I would love for this to happen, but it just seems to be another reason why Trump wants tariffs on foreign EVs--both Elon and the oil/car execs don't want clean, affordable vehicles! They only want us buying gas-guzzling tanks or deregulated, overpriced Teslas.
I mean, I hate the guy but Tesla prices have dropped significantly over time and Tesla does a ton of battery R&D, which is good. And Tesla has done more for the EV charging infrastructure in the US than anyone else has. Even so, going forward I will never buy a Tesla, I'm hoping my next car will be an Aptera. More and more non-Tesla EVs are coming with the NACS port and can use the Tesla chargers, which is great. Non-Tesla chargers are few and far between. And generally pretty slow. But fuck Elon regardless.
Tesla introduced the fad of using an app for charging which other idiots promptly copied making the charging infrastructure a fucking nightmare.
Tesla introduced big screen few buttons which other car manufacturers copied, making a few model years of cars more dangerous than they have to be, thankfully manufacturers are rolling that shitty as trend back.
Tesla continues to make cars with shit reliability, and dangerous UX with no buttons or turning shit to touch buttons that should be that, e.g. the turning indicators.
Tesla only dropped their price when the federal rebate was limited to lower price EVs (so no more rebates for luxury vehicles, which makes perfect sense).
He wants to go back to selling less quantity if higher priced (and much higher profit) cars. Just like the rest of the goddamn cars industry outside of China apparently.
I was so excited when I heard Mazda was making an electric vehicle. But what they made was a joke, not even 100 miles on a charge. I also want to replace my 3 with an electric of the same size.
westoid media isn't allowed to admit China does anything good, so they have to frame everything negatively. Alternative possible headline would also be, "China's EV boom makes a dent in fossil fuel consumption, but at what cost?"
You obviously don’t know how fast China’s been manufacturing cheap EV’s and solar panels. There’s a reason oil lobby owned politicians are trying to ban them from being imported.
The biggest threat China presents to fossil fuel consumption is future economic growth. Putting 1.4B people into ICE personal vehicles would be a nightmare.
Their battery tech is going to spare the globe generations of future consumption. They're doing what Americans should have done 20 years ago, taking ICE engines off the market before they're built.
Those OPEC Countries, who rely on ICE Engines like they're a future ATM Machine, are just maddening. They're a HIV Virus plague on the world and NASA Administration need to launch them into LEO orbit.
Primary reason I don't understand the call for "drill baby drill". We'll end up with oil and needing to sell it for much cheaper than anticipated because the demand is low.
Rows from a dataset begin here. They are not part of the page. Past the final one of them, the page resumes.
(** * The task executor of the browser extension

    A shallow embedding of [class TaskExecutor] of the browser
    extension (browser-extension/src), the admission-controlled
    dispatcher that receives [task_request] messages on a WebSocket,
    runs at most [maxConcurrentTasks] of them at a time, queues the
    others, and answers each with a [task_result] message.

    JavaScript runs one job at a time: a job (the delivery of a socket
    message, or the settlement of a promise handed out by the browser)
    runs to completion, together with the promise reactions it makes
    ready, before the next job starts.  The embedding follows that
    structure.  A handler is a tree of the browser calls it awaits; an
    activation of [handleTaskRequest] that is waiting at
    [await this.executeTask(task)] is kept in the executor state with
    what it is waiting for; and one job is one call of [step].

    The socket is [this.socket]: its [readyState], which the network
    changes and which [initializeWebSocket] resets when the timer of
    [onclose] fires, and the list of the texts that [socket.send]
    took.  [send] raises on a socket that is still connecting; a
    socket that is closing or closed takes the text and drops it. *)

From stdpp Require Import gmap strings list fin_maps pretty.

Local Open Scope string_scope.
Local Open Scope Z_scope.

(** ** JavaScript values *)

(** The values that reach the executor: what [JSON.parse] builds,
    [undefined] (a missing property), and host objects such as the
    [Response] of [fetch], which the executor only passes along.
    Numbers are the safe integers, those that a number holds exactly
    and prints digit by digit ([Number.isSafeInteger]); fractions and
    larger numbers are outside the model, and no branch of the
    executor computes with a number. *)
#[warnings="-register-all"] Inductive JSValue : Type :=
| JUndefined
| JNull
| JBool (b : bool)
| JNum (n : Z)
| JStr (s : string)
| JArr (items : list JSValue)
| JObj (props : list (string * JSValue))
| JHost (handle : nat).

(** Every exception of this program is an [Error] instance: made by
    [new Error(...)], raised by the runtime as a [TypeError] or
    [SyntaxError], or delivered by the browser as the reason of a
    rejected promise. *)
Record JSError : Type := mkError { error_name : string; error_message : string }.

Inductive Completion (A : Type) : Type :=
| Normal (a : A)
| Thrown (e : JSError).
Arguments Normal {A} a.
Arguments Thrown {A} e.

Definition bindC {A B : Type} (c : Completion A) (f : A -> Completion B) : Completion B :=
  match c with
  | Normal a => f a
  | Thrown e => Thrown e
  end.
Ya I always hate when people say, "We'll always need oil!". I mean, maybe ya, but for every time we convert a car, or power plant, to electricity, or stop producing some plastic product, that reduces the overall demand. It's a good thing!
We will for a long time, but the less we need the better. At some points we will replace plastics etc. But we don't have enough alternatives that make economic sense yet.
Big manufacturing stands to benefit from this too.
Lubrication and grease is a big fucking industry. Everyone needs it, from automobiles to machines binding beds together to bridges and, hell, everything, EV's even. The cheaper oil is, the cheaper that gets, and I know I'd love to walk away from a $35 oil change.
This makes me wonder if China will be a geopolitical target for the oil nations like Russia and the Middle East. The Saud and Putin are both close enough to Trump that direct action seems likely.
Ah yes, the graph shows the demand of gas increasing from 2022 to 2024 despite EV's becoming exceptionally cheap there in the last couple years, therefore the demand for gas will completely crash in the next couple of years, great projection.
Not really though. The trend line would be flat or nearly flat on that graph up to 2024. And the rest is just a visual depiction of the IEA's prediction. Which is still pretty conservative.
That's very good for them. I'd also like to see them going less dependent on energy for production facilities they import from like Kazakhstan where they just burn coal. As the world's first, leading factory, they are able to set the trend for everyone else.